Você acha bom viver assim? Você acha bom chegar em um lugar sozinho, sem amigos e depois que os encontra, precisa se despedir outra vez?
Não sei se acho bom ou ruim. Agora, aos 5 anos, não sei pensar sobre isso muito bem. Não sei sequer dizer o que sinto aqui dentro de mim quando entrei na nossa sala de aula hoje e você não estava mais lá. Era um aperto dolorido, que deixou minha barriga gelada, minha cabeça confusa... com quem eu iria brincar e sentar junto? 
Sabe Donny, as escolhas que nossos pais fizeram talvez sejam incompreendidas agora, mas depois pode ser que algo bom aconteça para nós. Teremos amigos espalhados pelo mundo! 
Outra coisa meu amigo, nós aproveitamos muito cada minutinho que passamos juntos. Rimos, corremos pelo barranco, nos acidentamos, choramos, pedimos desculpas, nos entendemos sem ao menos saber falar a mesma língua. Porque a amizade é algo que não precisa de muitas palavras! A gente entende com o olhar, com a simples companhia.
Meu quintal vai ficar vazio por algum tempo. E esse tempo vai passar também e vai ajudar a curar esse aperto que eu sinto no meu peito. 
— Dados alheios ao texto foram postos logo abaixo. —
(** A system that notes the paths of the files it opens. *)
Record notes : Type := Notes { notes_vfs : vfs list_disk; noted : list mem }.
#[local] Instance notes_host : FilesHost list_disk notes := {
  host_vfs := notes_vfs;
  set_host_vfs v d := Notes v (noted d);
  instance_argument _ := ret (zeroes 64);
  instance_user_data _ := ret None;
  set_instance_user_data _ _ := ret tt;
  desktop_open_file path := modify (fun d => Notes (notes_vfs d) (noted d ++ option_list (path ≫= cval)));; ret 0;
  desktop_open_app_instance_window _ _ _ _ _ := ret 0
}.
#[local] Instance notes_laws : FilesHostLaws list_disk notes.
Proof.
  refine {| host_ok := fun d => root_mounted (notes_vfs d) 0 tree_device |}; try done.
  - by intros [].
  - intros d Hm. by exists 0%nat, tree_device.
  - intros d buffer t Hm Ht. eexists 0, _, []. split; [reflexivity|]. done.
Defined.

(** The first window, as it starts. *)
Definition files_started : files_apps notes :=
  match files_app_start (replicate 64 7) (replicate 16 (replicate 64 7)) (Some 0) (FilesApps (replicate 8 zero_files) (Notes tree_root [])) with
  | Ret _ s _ => s
  | _ => FilesApps [] (Notes tree_root [])
  end.
Definition files_window : desktop_window := Window 1 72 88 560 260 1 72 88 560 260 (zeroes 32) (Some 0) None None (Some 0).
Definition key_down (key : Z) : mem * desktop_event :=
  (replicate 64 7, DesktopEvent DESKTOP_EVENT_KEY (Event 0 0 (Keycode key) INPUT_KEY_PRESS 0) 0 0 0 0).

Lemma tree_browsable : browsable tree_root.
Proof.
  unfold browsable. replace (names tree_root) with [lit "docs/a.txt"; lit "b"] by (vm_compute; reflexivity).
  repeat constructor; try done.
Qed.
Lemma started_shows : showing tree_root (window_rows files_window) files_started 0 (Browser [] 0).
Proof.
  split; [exact tree_root_mounted|vm_compute; reflexivity|].
  eexists. split; [vm_compute; reflexivity|]. split; [|unfold in_view; vm_compute; intros _; split; congruence].
  split; try (vm_compute; reflexivity); try (split; vm_compute; (congruence || reflexivity)). all: vm_compute; try split; try congruence; try lia; try constructor.
Qed.

(** Enter opens the directory docs, Enter opens docs/a.txt, Backspace and Down lead
    to b, which Enter opens. *)
Lemma files_browse_spec_witness : exists s' o,
  handle_events (replicate 64 7) (replicate 16 (replicate 64 7)) files_window (map key_down [28; 28; 14; 108; 28]) files_started = Ret tt s' o /\
  showing tree_root (window_rows files_window) s' 0 (Browser [] 1) /\
  noted (fa_host s') = [lit "/docs/a.txt"; lit "/b"].
Proof.
  destruct (files_browse_spec (replicate 64 7) (replicate 16 (replicate 64 7)) tree_root files_window 0 (Browser [] 0)
    [28; 28; 14; 108; 28] (map key_down [28; 28; 14; 108; 28]) files_started) as (s' & o & E & Hsh & Hh & _).
  - reflexivity.
  - exact empty_rows.
  - exact tree_browsable.
  - reflexivity.
  - lia.
  - exact started_shows.
  - repeat constructor; by left.
  - exists s', o. split; [exact E|].
    replace (browse tree_root [28; 28; 14; 108; 28] (Browser [] 0)) with (Browser [] 1, [lit "/docs/a.txt"; lit "/b"]) in Hsh, Hh by (vm_compute; reflexivity).
    split; [exact Hsh|]. rewrite Hh. vm_compute. reflexivity.
Defined.

(** ** Where a click goes *)

(** What the row of an entry says. *)
Definition row_text (entry : files_entry) (name : list Z) : list Z :=
  lit (if negb (Z.land (fe_flags entry) VFS_FILE_FLAG_DIRECTORY =? 0) then "[D] " else "[F] ") ++ name.
Definition row_colour (f : files_app_state) (index : Z) : Z :=
  if index =? selected_index f then FILES_SELECTION_BG else FILES_BG_COLOR.
(** The row of an entry: its text over its bar, whose top is at [y]. *)
Definition row_picture (x y width colour : Z) (text : list Z) : Graphics.picture :=
  over (text_picture (x + FILES_MARGIN) (x + FILES_MARGIN) (y + 3) text FILES_TEXT_COLOR colour) (box (x + 2) y (width - 4) 11 colour).

Lemma entry_line_text entry name : cval (fe_name entry) = Some name -> file_name_short name ->
  exists line, entry_line entry = Some line /\ cval line = Some (row_text entry name).
Proof.
  intros Hc [Hn Hl]. unfold entry_line, row_text. change FILES_ENTRY_NAME_MAX with 32 in Hl. pose proof (lenZ_nonneg name).
  set (kind := if negb _ then "[D] "%string else "[F] "%string).
  assert (Hk : cval (cstr kind) = Some (lit kind) /\ lenZ (lit kind) = 4 /\ no_nul (lit kind)).
  { unfold kind. destruct (negb _); (split; [reflexivity|split; [reflexivity|repeat constructor; discriminate]]). }
  destruct Hk as (Hk & Hk4 & Hkn). change LINE_SIZE with 40. rewrite (strlcpy_fits 40 _ _ Hk) by lia. cbn [mbind option_bind].
  rewrite strlen_cval, cval_padded by (done || lia). cbn [fmap option_fmap option_map mbind option_bind]. rewrite u64_small by lia.
  rewrite (strlcpy_padded 40 (lit kind) _ name Hc) by (done || lia). cbn [mbind option_bind]. eexists. split; [reflexivity|].
  rewrite take_ge by (unfold lenZ in *; lia). apply cval_padded; [by apply no_nul_app|]. rewrite lenZ_app. lia.
Qed.

Lemma text_below x cx cy s fg bg px py : py < cy -> text_picture x cx cy s fg bg px py = None.
Proof.
  revert cx cy. induction s as [|c s IH]; intros cx cy Hy; cbn [text_picture]; [done|].
  destruct (c =? 10); [apply IH; lia|]. unfold over. rewrite IH by done. unfold glyph_picture. by rewrite decide_False by lia.
Qed.

Lemma row_covers x y width colour text px py :
  y <= py < y + 11 -> x + 2 <= px < x + width - 2 -> exists c, row_picture x y width colour text px py = Some c.
Proof.
  intros Hy Hx. unfold row_picture, over. destruct (text_picture _ _ _ _ _ _ px py) as [c|]; [by exists c|].
  exists colour. unfold box. by rewrite decide_True by lia.
Qed.
Definition row_names (f : files_app_state) : Prop := forall k, 0 <= k < entry_count f -> exists entry name,
  rd (fa_entries f) k = Some entry /\ cval (fe_name entry) = Some name /\ file_name_short name /\ Forall (fun c => 0 <= c < 256) name.

(** The picture of all rows from [row] on has at every place the row drawn
    there: a later one is below. *)
Lemma draw_rows_draws f x y width visible : row_names f -> 0 <= scroll_offset f -> 0 <= entry_count f <= FILES_MAX_ENTRIES -> 0 <= visible < 2 ^ 31 ->
  0 <= x < 2 ^ 22 -> 0 <= y < 2 ^ 22 -> 0 <= width < 2 ^ 22 -> scroll_offset f <= FILES_MAX_ENTRIES ->
  forall fuel row, 0 <= row -> entry_count f - scroll_offset f - row < Z.of_nat fuel -> (0 < fuel)%nat -> row <= FILES_MAX_ENTRIES ->
  exists g, draws (draw_rows fuel f x y width visible row) g /\
    (forall px py, py < y + 33 + FILES_ROW_HEIGHT * row -> g px py = None) /\
    forall r, row <= r < visible -> scroll_offset f + r < entry_count f -> exists entry name,
      rd (fa_entries f) (scroll_offset f + r) = Some entry /\ cval (fe_name entry) = Some name /\
      forall px py, y + 33 + FILES_ROW_HEIGHT * r <= py < y + 33 + FILES_ROW_HEIGHT * r + 11 -> x + 2 <= px < x + width - 2 ->
        g px py = row_picture x (y + 33 + FILES_ROW_HEIGHT * r) width (row_colour f (scroll_offset f + r)) (row_text entry name) px py.
Proof.
  intros Hn Hs0 Hc Hv Hx Hy Hw Hs1. unfold FILES_MAX_ENTRIES, FILES_ROW_HEIGHT in *.
  induction fuel as [|fuel IH]; intros row Hr0 Hf Hpos Hrow; [lia|]. cbn [draw_rows].
  destruct (Z.ltb_spec row visible) as [Hvis|Hvis]; cbn [negb]; cbn iota.
  2:{ exists blank_picture. split; [apply draws_ret|]. split; [done|]. intros r Hr. lia. }
  rewrite (u32_small (scroll_offset f + row)) by lia. cbn zeta.
  destruct (Z.leb_spec (entry_count f) (scroll_offset f + row)) as [Hend|Hend].
  { exists blank_picture. split; [apply draws_ret|]. split; [done|]. intros r Hr Hr'. lia. }
  destruct (Hn (scroll_offset f + row) ltac:(lia)) as (entry & name & He & Hname & Hshort & Hb).
  destruct (entry_line_text entry name Hname Hshort) as (line & Hline & Htext).
  destruct (IH (row + 1)) as (g & Hg & Habove & Hrows); [lia..|].
  set (bar := row_picture x (y + 33 + 12 * row) width (row_colour f (scroll_offset f + row)) (row_text entry name)).
  assert (Hbt : Forall (fun c => 0 <= c < 256) (row_text entry name)).
  { unfold row_text. apply Forall_app. split; [|done]. destruct (negb _); apply (bool_decide_unpack _); vm_compute; exact I. }
  assert (Hlt : lenZ (row_text entry name) < 2 ^ 25).
  { unfold row_text. rewrite lenZ_app. destruct Hshort as [_ Hl]. change FILES_ENTRY_NAME_MAX with 32 in Hl. destruct (negb _); [change (lenZ (lit "[D] ")) with 4|change (lenZ (lit "[F] ")) with 4]; lia. }
  exists (over g bar). split; [|split].
  - apply (draws_ext _ _ (over (over g (text_picture (x + 6) (x + 6) (y + 33 + 12 * row + 3) (row_text entry name) FILES_TEXT_COLOR (row_colour f (scroll_offset f + row))))
      (box (x + 2) (y + 33 + 12 * row) (width - 4) 11 (row_colour f (scroll_offset f + row))))).
    { intros px py _ _. unfold bar, row_picture, over, FILES_MARGIN. by destruct (g px py). }
    unfold FILES_HEADER_HEIGHT, FILES_ROW_HEIGHT, FILES_MARGIN. do 2 (apply draws_signed; [lia|]).
    rewrite (u32_small (row * 12)), (i32_small (row * 12)), (i32_small width) by lia. do 4 (apply draws_signed; [lia|]).
    replace (y + 16 + 18 + row * 12 - 1) with (y + 33 + 12 * row) by lia. apply draws_bind; [apply draw_fill_rect_draws; unfold near; lia|].
    apply (draws_deref He), (draws_deref Hline). do 2 (apply draws_signed; [lia|]).
    replace (y + 16 + 18 + row * 12 + 2) with (y + 33 + 12 * row + 3) by lia. rewrite (u32_small (row + 1)) by lia.
    apply draws_bind; [|exact Hg]. apply gfx_draw_string_draws; try done; unfold near; lia.
  - intros px py Hpy. unfold over. rewrite Habove by lia. unfold bar, row_picture, over, box.
    rewrite text_below by lia. by rewrite decide_False by lia.
  - intros r Hr Hlast. destruct (decide (r = row)) as [->|Hne].
    + exists entry, name. split; [done|]. split; [done|]. intros px py Hpy _. unfold over at 1. by rewrite Habove by lia.
    + destruct (Hrows r ltac:(lia) Hlast) as (entry' & name' & He' & Hname' & Hpic). exists entry', name'. split; [done|]. split; [done|].
      intros px py Hpy Hin. unfold over at 1. rewrite (Hpic px py Hpy Hin).
      destruct (row_covers x (y + 33 + 12 * r) width (row_colour f (scroll_offset f + r)) (row_text entry' name') px py Hpy Hin) as [c ->]. done.
Qed.
(* ===== verification/FilesDesktop.v ===== *)
(** The desktop as the host of the file manager: what files_app.c calls in
    desktop.c, on the state in which the desktop keeps the files and the instances
    of applications. *)
From S2P Require Import Prelude BlockDevice TinyFS Vfs FileTable Input Bus Console Theme AppRegistry Desktop DesktopRender DesktopShell Files.

Section host.
Context {X D G C K A : Type} `{DiskDriver X} `{Hardware D} `{DisplayDriver G} `{OutputCapture C} `{KeyboardDriver K} `{!AppStart (desk X D G C K A)} `{!AppClose (desk X D G C K A)} `{!AppRender (desk X D G C K A)}.
Context (local64 : mem) (uptime_text : mem).
Abbreviation desktop := (desk X D G C K A).

Definition desktop_vfs (d : desktop) : vfs X := files_vfs (th_files (d_theme d)).
Definition set_desktop_vfs (v : vfs X) (d : desktop) : desktop :=
  set_d_theme (set_th_files (set_files_vfs v (th_files (d_theme d))) (d_theme d)) d.

#[export] Instance desktop_host : FilesHost X desktop := {
  host_vfs := desktop_vfs;
  set_host_vfs := set_desktop_vfs;
  instance_argument i := v <- on_registry (get_instance i);; ret (inst_argument v);
  instance_user_data i := v <- on_registry (get_instance i);; ret (inst_data v);
  set_instance_user_data i data := on_registry (v <- get_instance i;; put_instance i (set_inst_data data v));
  desktop_open_file := DesktopShell.desktop_open_file local64;
  desktop_open_app_instance_window := DesktopShell.desktop_open_app_instance_window local64 uptime_text
}.
End host.
(** * Blackjack round controller: scoring, payout and the round state machine

    A shallow embedding of [src/debug.tsx]: the hand evaluator
    [calculateHandValue], the payout [calculatePayout], the outcome rule of
    [runDealerTurn], the handlers and effects of the [GamePage] component
    and the picture component [Card].

    Conventions.
    - JavaScript numbers that hold chips, bets, scores and indices are
      integers far below 2^53; they are modelled by [Z] (counters by [nat]).
    - JavaScript strings are byte strings in UTF-8.  Ranks are ASCII; the
      four suit symbols are characters of the Basic Multilingual Plane, so
      the last UTF-16 unit of a deck string is its last UTF-8 character.
    - [null] is [None].
    - React: each synchronous piece of a handler (up to its next [await]),
      each timer callback and each continuation after an [await] is one
      render; its state updates land together and the effects run right
      after it.  A handler reads the state of the render in which it was
      created, so what it captured travels with its continuation.
    - Timers fire in the order of their due times, and in the order they
      were started when due together; a piece of code takes no time. *)

From Stdlib Require Import ZArith List String Ascii Bool Lia Permutation.
Import ListNotations.

Local Open Scope string_scope.
Local Open Scope list_scope.
Local Open Scope Z_scope.

(** ** Data model *)

(** [type UICard = { rank; suit; isFaceDown }]. *)
Record UICard : Type := mkCard {
  rank : string;
  suit : string;
  isFaceDown : bool
}.

(** [type Stage]. *)
Inductive Stage : Type := READY | DEALING | PLAYER_TURN | DEALER_TURN | RESULT.

Inductive Outcome : Type := WIN | LOSE | PUSH.

(** [type GameResult = { outcome; reason? } | null]; the component always
    supplies a reason. *)
Record GameResult : Type := mkResult {
  outcome : Outcome;
  reason : string
}.

Inductive Status : Type := NEW | BET.

(** The [game] object of the store, as the component builds it:
    [{ id, status, player: { chips, cards, bet }, dealer: { chips, cards } }]. *)
Record PlayerSeat : Type := mkPlayer {
  chips : Z;
  cards : list string;
  bet : Z
}.

Record DealerSeat : Type := mkDealer {
  dealerChips : Z;
  dealerHand : list string
}.

Record Game : Type := mkGame {
  id : Z;
  status : Status;
  player : PlayerSeat;
  dealer : DealerSeat
}.

Definition Stage_eqb (a b : Stage) : bool :=
  match a, b with
  | READY, READY | DEALING, DEALING | PLAYER_TURN, PLAYER_TURN
  | DEALER_TURN, DEALER_TURN | RESULT, RESULT => true
  | _, _ => false
  end.

(** ** Decimal literals

    [decimal s] is the value of a non-empty string of ASCII digits; it is the
    part of JavaScript's [Number(string)] that card ranks exercise. *)

Definition digitValue (c : ascii) : option Z :=
  let n := Z.of_N (N_of_ascii c) in
  if (48 <=? n) && (n <=? 57) then Some (n - 48) else None.

Fixpoint decimalFrom (acc : Z) (s : string) : option Z :=
  match s with
  | EmptyString => Some acc
  | String c r =>
      match digitValue c with
      | Some d => decimalFrom (10 * acc + d) r
      | None => None
      end
  end.

Definition decimal (s : string) : option Z :=
  match s with
  | EmptyString => None
  | _ => decimalFrom 0 s
  end.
Se alguém na Coréia te perguntar o que significa SAUDADE, diga que é ver a casa do grande amigo vazia, o quintal sem companhia e seu "cub" sem a mochila. Isso é saudade!

Boa sorte amigão!
Nos veremos via Skype, FaceTime, Coréia, EUA ou Brasil.
Somos do mundo e com certeza nos encontraremos por aí!
Lucas Leiria
(Se pudesse usar as palavras hoje!)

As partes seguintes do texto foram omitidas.